U.S. court jails Ghanaian 40 months for internet fraud
A Ghanaian, Richard Yaw Dorpe, 37, has been convicted in the U.S. District Court after the Federal Bureau of Investigation (FBI) indicted him of crimes bordering money laundering, romance scams and other fraudulent schemes targeted at U.S. senior citizens.
Mr Dorpe will spend 40 months in a U.S. federal prison for the charges, ruled by Judge Arenda Wright Allen on Friday.
Mr Allen gave the judgment alongside acting U.S. Attorney for the Eastern District of Virginia, Raj Parekh, and Special Agent in Charge of the FBI’s Norfolk Field Office, Brian Dugan.
Mr Dorpe pleaded guilty to the charges in May.

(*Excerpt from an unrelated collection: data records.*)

(** * Mask-driven scrypt password search: model and verification

    The development follows the two programs of the repository: the
    search tool (charset table, odometer generator, verification oracle,
    worker pool, driving loop) and the record generation utility.  The
    Go code is embedded shallowly: pure functions become Rocq functions,
    loops become structural or fuelled recursion, and the goroutines of
    the search become a small-step interleaving semantics over an
    explicit shared state. *)

From Stdlib Require Import ZArith Lia Ascii String.
From stdpp Require Import base list strings relations.

Local Open Scope Z_scope.

(** ** Go primitives used by the programs *)

Module Go.

(** A Go [string] is an immutable sequence of bytes; it is modelled by
    [string], whose characters are 8-bit.  A [[]byte] is a list of the
    same characters. *)
Definition byte := ascii.
Definition rune := Z.

Definition byteZ (c : byte) : Z := Z.of_N (N_of_ascii c).

(** [[]byte(s)] and [string(b)]. *)
Definition bytes_of (s : string) : list byte := list_ascii_of_string s.
Definition string_of (b : list byte) : string := string_of_list_ascii b.

(** [len(s)] as a Go [int]. *)
Definition len (s : string) : Z := Z.of_nat (String.length s).

(** Two's complement wrap-around of [int] (64 bits) and [uint64]. *)
Definition wrap_int (z : Z) : Z := (z + 2 ^ 63) mod 2 ^ 64 - 2 ^ 63.
Definition wrap_uint64 (z : Z) : Z := z mod 2 ^ 64.

(** [s[k]]: indexing a string panics out of range ([None]). *)
Definition index (s : string) (k : Z) : option byte :=
  if (0 <=? k) && (k <? len s) then String.get (Z.to_nat k) s else None.

(** *** UTF-8 decoding, as performed by [for i, m := range s] *)

Definition RuneError : rune := 65533.

Inductive lead : Type :=
| LAscii
| LInvalid
| LMulti (sz : nat) (lo hi : Z).

(** The classification of a first byte (table [first] with its accept
    ranges in package [unicode/utf8]). *)
Definition first (b : Z) : lead :=
  if b <? 128 then LAscii
  else if b <? 194 then LInvalid
  else if b <? 224 then LMulti 2 128 191
  else if b =? 224 then LMulti 3 160 191
  else if b <? 237 then LMulti 3 128 191
  else if b =? 237 then LMulti 3 128 159
  else if b <? 240 then LMulti 3 128 191
  else if b =? 240 then LMulti 4 144 191
  else if b <? 244 then LMulti 4 128 191
  else if b =? 244 then LMulti 4 128 143
  else LInvalid.

Definition between (lo hi x : Z) : bool := (lo <=? x) && (x <=? hi).

Definition cont (x : Z) : Z := Z.land x 63.

(** The rune at the head of a byte sequence and its width in bytes. *)
Definition decodeRune (bs : list Z) : rune * nat :=
  match bs with
  | [] => (RuneError, 0%nat)
  | s0 :: t =>
    match first s0 with
    | LAscii => (s0, 1%nat)
    | LInvalid => (RuneError, 1%nat)
    | LMulti sz lo hi =>
      if (length bs <? sz)%nat then (RuneError, 1%nat) else
      match t with
      | [] => (RuneError, 1%nat)
      | s1 :: t1 =>
        if negb (between lo hi s1) then (RuneError, 1%nat) else
        if (sz <=? 2)%nat then
          (Z.lor (Z.shiftl (Z.land s0 31) 6) (cont s1), 2%nat)
        else
        match t1 with
        | [] => (RuneError, 1%nat)
        | s2 :: t2 =>
          if negb (between 128 191 s2) then (RuneError, 1%nat) else
          if (sz <=? 3)%nat then
            (Z.lor (Z.lor (Z.shiftl (Z.land s0 15) 12)
                          (Z.shiftl (cont s1) 6)) (cont s2), 3%nat)
          else
          match t2 with
          | [] => (RuneError, 1%nat)
          | s3 :: _ =>
            if negb (between 128 191 s3) then (RuneError, 1%nat) else
            (Z.lor (Z.lor (Z.lor (Z.shiftl (Z.land s0 7) 18)
                                 (Z.shiftl (cont s1) 12))
                          (Z.shiftl (cont s2) 6)) (cont s3), 4%nat)
          end
        end
      end
    end
  end.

Court records revealed that he posed as a 57-year-old man from Virginia Beach on dating websites to defraud people above age 50.
The fraudster disguises as a jeweller travelling abroad to buy gold and other jewellery to defraud his unknown victims.
He convinced one of his victims, a recently widowed 68 years old resident of Chesapeake, to send him over $300,000 in funds, a computer, a wristwatch and clothes.
The unsuspecting widow had sent the requested items before realising that she had fallen victim to a scam.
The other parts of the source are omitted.